-- Opening Marker --
Lemma getRandomJitter_spec_witness :
  (exists r, getRandomJitter skewed "vJitter" halves = Ok (r, advanced 1 halves) /\
             within (vJitter skewed) r) /\
  getRandomJitter skewed "scale" halves = Raise "ValueError" /\
  getRandomJitter skewed "jitter" halves = Raise "KeyError".
Proof.
  assert (in_unit halves) as Hg by (intros n; split; [unfold Qle; simpl; lia | reflexivity]).
  split; [|split].
  - by apply (getRandomJitter_spec skewed "vJitter" halves Hg).
  - apply (getRandomJitter_spec skewed "scale" halves Hg). by right.
  - apply (getRandomJitter_spec skewed "jitter" halves Hg). by_decide.
Defined.

End TransformMore.

(** ** The tool options, continued *)

Section GroupMore.
Import PyNum ToolOption GroupID.
Variable S : Type.
Variable cmds_group : string -> S -> string * S.

(** X19: [getGroupID] answers and stores the name of a new group when the
    stored id is falsy, and otherwise answers the stored id without
    touching the scene; no other attribute changes, a second call answers
    the same id and creates nothing, and [loadVars] keeps the id. *)
Theorem getGroupID_memo self s g :
  self !! "groupID" = Some g ->
  exists g' self' s',
    getGroupID S cmds_group self s = Ok (g', self', s') /\
    self' !! "groupID" = Some g' /\
    (forall a, a <> "groupID" -> self' !! a = self !! a) /\
    (py_truth g = true -> g' = g /\ self' = self /\ s' = s) /\
    (py_truth g = false ->
     (g', s') = (VStr (cmds_group "spPaint3dOutput" s).1,
                 (cmds_group "spPaint3dOutput" s).2)) /\
    (py_truth g' = true ->
     getGroupID S cmds_group self' s' = Ok (g', self', s')) /\
    (forall store, loadVars self' store !! "groupID" = Some g').
Proof.
  intros Hg.
  assert (forall self0 g0 store, self0 !! "groupID" = Some g0 ->
            loadVars self0 store !! "groupID" = Some g0) as Hload.
  { intros self0 g0 store H0. rewrite <- H0.
    apply (loadVars_notin self0 store "groupID"). by_decide. }
  assert (forall self0 s0 g0, self0 !! "groupID" = Some g0 ->
            py_truth g0 = true ->
            getGroupID S cmds_group self0 s0 = Ok (g0, self0, s0)) as Hkeep.
  { intros self0 s0 g0 H0 Ht0. unfold getGroupID, getattr.
    rewrite H0. cbn [obind]. rewrite Ht0. reflexivity. }
  destruct (py_truth g) eqn:Ht.
  - exists g, self, s. split; [by apply Hkeep|]. split; [exact Hg|].
    split; [done|]. split; [done|]. split; [done|].
    split; [intros _; by apply Hkeep | intros store; by apply Hload].
  - destruct (cmds_group "spPaint3dOutput" s) as [name s1] eqn:Hc.
    assert (<["groupID" := VStr name]> self !! "groupID" = Some (VStr name))
      as Hnew by apply lookup_insert_eq.
    exists (VStr name), (<["groupID" := VStr name]> self), s1.
    split.
    { unfold getGroupID, getattr. rewrite Hg. cbn [obind]. rewrite Ht.
      cbn [negb]. rewrite Hc. reflexivity. }
    split; [exact Hnew|].
    split; [intros a Ha; by apply lookup_insert_ne|].
    split; [done|]. split; [done|].
    split; [intros Ht'; by apply Hkeep | intros store; by apply Hload].
Qed.
End GroupMore.

Lemma getGroupID_memo_witness :
  exists g' self' s',
    GroupID.getGroupID (list string) GroupID.make_group
      ToolOption.init_attrs ["spPaint3dOutput"] = Ok (g', self', s') /\
    self' !! "groupID" = Some g' /\
    (forall a, a <> "groupID" -> self' !! a = ToolOption.init_attrs !! a) /\
    (GroupID.py_truth PyNum.VNone = true ->
     g' = PyNum.VNone /\ self' = ToolOption.init_attrs /\
     s' = ["spPaint3dOutput"]) /\
    (GroupID.py_truth PyNum.VNone = false ->
     (g', s') = (PyNum.VStr "spPaint3dOutput1",
                 ["spPaint3dOutput"; "spPaint3dOutput1"])) /\
    (GroupID.py_truth g' = true ->
     GroupID.getGroupID (list string) GroupID.make_group self' s'
     = Ok (g', self', s')) /\
    (forall store, ToolOption.loadVars self' store !! "groupID" = Some g').
Proof.
  apply (getGroupID_memo (list string) GroupID.make_group
           ToolOption.init_attrs ["spPaint3dOutput"] PyNum.VNone).
  reflexivity.
Defined.

Section ToolOptionMore.
Import PyNum ToolOption GroupID Window.
Variable str_to_int : string -> outcome Z.
Implicit Types (self : gmap string pyval) (store : gmap string optval)
  (r : row) (w : spPaint3dWin).

(** What [commitVars] leaves in the store: under the name of each row, the
    value whose load is the projection of the attribute. *)
Lemma commit_store_lookup self store :
  numbers self ->
  exists store',
    commitVars str_to_int self store = Ok store' /\
    (forall r v, r ∈ sp3dOptionVars -> self !! row_var r = Some v ->
       exists o p, store' !! row_name r = Some o /\
                   commit_value str_to_int self r = Ok (Some o) /\
                   projection str_to_int (row_type r) v = Ok p /\
                   load_value store' r = Some p).
Proof.
  intros Hnum.
  destruct (commitVars_returns str_to_int self store Hnum) as [store' Hc].
  exists store'. split; [exact Hc|].
  intros r v Hr Hv.
  assert (write_rows (commit_value str_to_int self) sp3dOptionVars store
          = Ok store') as Hw.
  { rewrite <- commitVars_loop_write. exact Hc. }
  destruct (write_rows_in _ _ _ _ r table_names Hr Hw) as (w0 & Hw0 & Hl).
  pose proof (proj1 (Forall_forall _ _) table_types r Hr) as Hty.
  destruct (Hnum r Hr) as (v' & Hv' & Hnumv).
  rewrite Hv in Hv'. inversion Hv'; subst v'. clear Hv'.
  destruct Hty as [Hiv | Hfv].
  - assert (exists n, py_int str_to_int v = Ok n) as [n Hn]
      by (destruct v; try discriminate Hnumv; eexists; reflexivity).
    pose proof (commit_value_iv str_to_int self r v n Hiv Hv Hn) as Hcv.
    rewrite Hcv in Hw0. inversion Hw0; subst w0.
    exists (OInt n), (VBool (negb (n =? 0))).
    split; [exact Hl|]. split; [exact Hcv|]. split.
    + unfold projection. rewrite Hiv. simpl. rewrite Hn. reflexivity.
    + rewrite (load_value_stored store' r (OInt n) (or_introl Hiv) Hl).
      rewrite Hiv. reflexivity.
  - assert (exists q, to_float v = Ok q) as [q Hq]
      by (destruct v; try discriminate Hnumv; eexists; reflexivity).
    pose proof (commit_value_fv str_to_int self r v q Hfv Hv Hq) as Hcv.
    rewrite Hcv in Hw0. inversion Hw0; subst w0.
    exists (OFloat q), (VFloat (round_float q 2)).
    split; [exact Hl|]. split; [exact Hcv|]. split.
    + unfold projection. rewrite Hfv. simpl. rewrite Hq. reflexivity.
    + rewrite (load_value_stored store' r (OFloat q) (or_intror Hfv) Hl).
      rewrite Hfv. reflexivity.
Qed.

(** A store committed by a session of the running version is accepted by
    the next [__init__], which loads the projection of every attribute of
    the table and starts without a group id. *)
Lemma commit_init_lookup self store :
  numbers self ->
  self !! "version" = Some spPaint3dVersion ->
  exists store',
    commitVars str_to_int self store = Ok store' /\
    checkVars store' = true /\
    init str_to_int store' = Ok (loadVars init_attrs store', store') /\
    (forall r v, r ∈ sp3dOptionVars -> self !! row_var r = Some v ->
       exists p, projection str_to_int (row_type r) v = Ok p /\
                 loadVars init_attrs store' !! row_var r = Some p) /\
    (forall a, a ∉ map row_var sp3dOptionVars ->
       loadVars init_attrs store' !! a = init_attrs !! a).
Proof.
  intros Hnum Hver.
  destruct (commit_store_lookup self store Hnum) as (store' & Hc & Hrows).
  exists store'. split; [exact Hc|].
  assert (checkVars store' = true) as Hcheck.
  { destruct (checkVars store') eqn:E; [reflexivity|]. exfalso.
    apply checkVars_loop_false in E as (r & Hr & Hbad).
    destruct (Hnum r Hr) as (v & Hv & _).
    destruct (Hrows r v Hr Hv) as (o & p & Ho & Hcv & _ & _).
    destruct Hbad as [Hnone | [Hname Hne]]; [congruence|].
    pose proof (table_version r Hr Hname) as ->.
    pose proof (commit_value_fv str_to_int self
                  ("sp3dVersion", ("fv", spPaint3dVersion, "version"))
                  spPaint3dVersion 2022 eq_refl Hver eq_refl) as Hcv'.
    rewrite Hcv' in Hcv. inversion Hcv; subst o.
    unfold optionVar_q in Hne. rewrite Ho in Hne. discriminate Hne. }
  split; [exact Hcheck|]. split.
  { unfold init. rewrite Hcheck. reflexivity. }
  split.
  - intros r v Hr Hv. destruct (Hrows r v Hr Hv) as (o & p & _ & _ & Hp & Hl).
    exists p. split; [exact Hp|]. exact (loadVars_in init_attrs store' r p Hr Hl).
  - intros a Ha. exact (loadVars_notin init_attrs store' a Ha).
Qed.
Lemma try_body_appends (data : json) (filenames : list json) :
  exists paths,
    snd (try_body data filenames) = filenames ++ references paths
    /\ List.length paths <= 1.
Proof.
  assert (Hsame : exists paths : list json,
             filenames = filenames ++ references paths
             /\ List.length paths <= 1).
  { exists []. simpl. rewrite app_nil_r. split; [reflexivity | lia]. }
  unfold try_body.
  destruct (py_getitem data "profile") as [profile|e]; [|exact Hsame].
  destruct (py_getitem profile "test") as [test|e]; [|exact Hsame].
  destruct (py_truthy test); [|exact Hsame].
  destruct (py_getitem data "filenames") as [fs|e]; [|exact Hsame].
  destruct (py_len fs) as [n|e] eqn:Hlen; [|exact Hsame].
  destruct (Nat.eqb_spec n 1) as [->|Hne]; [|exact Hsame].
  destruct (len_one_iter fs Hlen) as (x & ->).
  exists [x]. simpl. rewrite <- app_assoc. split; [reflexivity | lia].
Qed.

Lemma handle_blob_appends loads (blob : string) (filenames : list json) :
  exists paths,
    snd (handle_blob loads blob filenames) = filenames ++ references paths
    /\ List.length paths <= 1.
Proof.
  unfold handle_blob. destruct (loads blob) as [data|].
  - destruct (try_body_appends data filenames) as (paths & Hsnd & Hlen).
    exists paths. split; [|exact Hlen]. rewrite <- Hsnd.
    destruct (try_body data filenames) as [[[]|e] fl]; simpl;
      [reflexivity|]. destruct (is_KeyError e); reflexivity.
  - exists []. simpl. rewrite app_nil_r. split; [reflexivity | lia].
Qed.

Lemma for_blobs_appends loads (blobs : list string) (filenames : list json) :
  exists paths,
    snd (for_blobs loads blobs filenames) = filenames ++ references paths
    /\ List.length paths <= List.length blobs.
Proof.
  revert filenames. induction blobs as [|blob blobs IH]; intros filenames.
  - exists []. simpl. rewrite app_nil_r. split; [reflexivity | lia].
  - simpl for_blobs.
    destruct (handle_blob_appends loads blob filenames) as (ps & Hsnd & Hlen).
    destruct (handle_blob loads blob filenames) as [[[]|e] fl]; simpl in Hsnd.
    + destruct (IH fl) as (qs & Hqs & Hlen').
      exists (ps ++ qs). rewrite Hqs, Hsnd, references_app, app_assoc.
      split; [reflexivity|]. rewrite length_app. simpl. lia.
    + exists ps. simpl. split; [exact Hsnd | lia].
Qed.

(** X1. Whatever the lines are and however the loop ends, with or without
    exception, the list it leaves is the list it was given followed by
    whole references, marker then path: a marker is never left without its
    path, nothing that was in the list is changed, and no line gives more
    than one reference. *)
Theorem references_stay_paired
    (loads : string -> option json) (blobs : list string)
    (filenames : list json) :
  exists paths,
    snd (for_blobs loads blobs filenames) = filenames ++ references paths
    /\ List.length paths <= List.length blobs.
Proof. apply for_blobs_appends. Qed.

(** X2. A line that decodes to something that is not an object (an array,
    a string, a number, [null]), or to an object whose profile is not an
    object, is not skipped: the lookup raises [TypeError], which the
    [except KeyError] clause lets through, and the loop ends there with the
    list as it was. *)
Theorem non_object_message_raises
    (loads : string -> option json) (blob : string) (data : json)
    (rest : list string) (filenames : list json) :
  loads blob = Some data ->
  is_object data = false
  \/ (exists profile,
        py_getitem data "profile" = Ok profile /\ is_object profile = false) ->
  handle_blob loads blob filenames = (Raise TypeError, filenames)
  /\ for_blobs loads (blob :: rest) filenames = (Raise TypeError, filenames).
Proof.
  intros Hdata Hshape.
  assert (Hblob : handle_blob loads blob filenames
                  = (Raise TypeError, filenames)).
  { unfold handle_blob, try_body. rewrite Hdata.
    destruct Hshape as [Hobj | (profile & Hprofile & Hobj)].
    - destruct data; try discriminate Hobj; reflexivity.
    - rewrite Hprofile. destruct profile; try discriminate Hobj; reflexivity. }
  split; [exact Hblob|]. simpl. rewrite Hblob. reflexivity.
Qed.

Lemma non_object_message_raises_witness :
  (handle_blob Decoder.loads array_message [JStr "-object"; JStr "bin0"]
   = (Raise TypeError, [JStr "-object"; JStr "bin0"])
   /\ for_blobs Decoder.loads [array_message; test_message "bin1"]
        [JStr "-object"; JStr "bin0"]
      = (Raise TypeError, [JStr "-object"; JStr "bin0"]))
  /\ (handle_blob Decoder.loads null_profile_message []
      = (Raise TypeError, [])
      /\ for_blobs Decoder.loads [null_profile_message] []
         = (Raise TypeError, [])).
Proof.
  split.
  - apply (non_object_message_raises Decoder.loads array_message
             (JArr [JStr "a"; JInt 1])).
    + vm_compute. reflexivity.
    + left. reflexivity.
  - apply (non_object_message_raises Decoder.loads null_profile_message
             (JObj [("reason", JStr "compiler-artifact"); ("profile", JNull)])).
    + vm_compute. reflexivity.
    + right. exists JNull. split; reflexivity.
Defined.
-- Closing Marker --
Nothing but the lines above from the one containing "self !! a) /\" through the one containing "assert (forall self0 g0" should appear in the answer, each repeated exactly.

◆ **Answer section**:
    (forall a, a <> "groupID" -> self' !! a = self !! a) /\
    (py_truth g = true -> g' = g /\ self' = self /\ s' = s) /\
    (py_truth g = false ->
     (g', s') = (VStr (cmds_group "spPaint3dOutput" s).1,
                 (cmds_group "spPaint3dOutput" s).2)) /\
    (py_truth g' = true ->
     getGroupID S cmds_group self' s' = Ok (g', self', s')) /\
    (forall store, loadVars self' store !! "groupID" = Some g').
Proof.
  intros Hg.
  assert (forall self0 g0 store, self0 !! "groupID" = Some g0 ->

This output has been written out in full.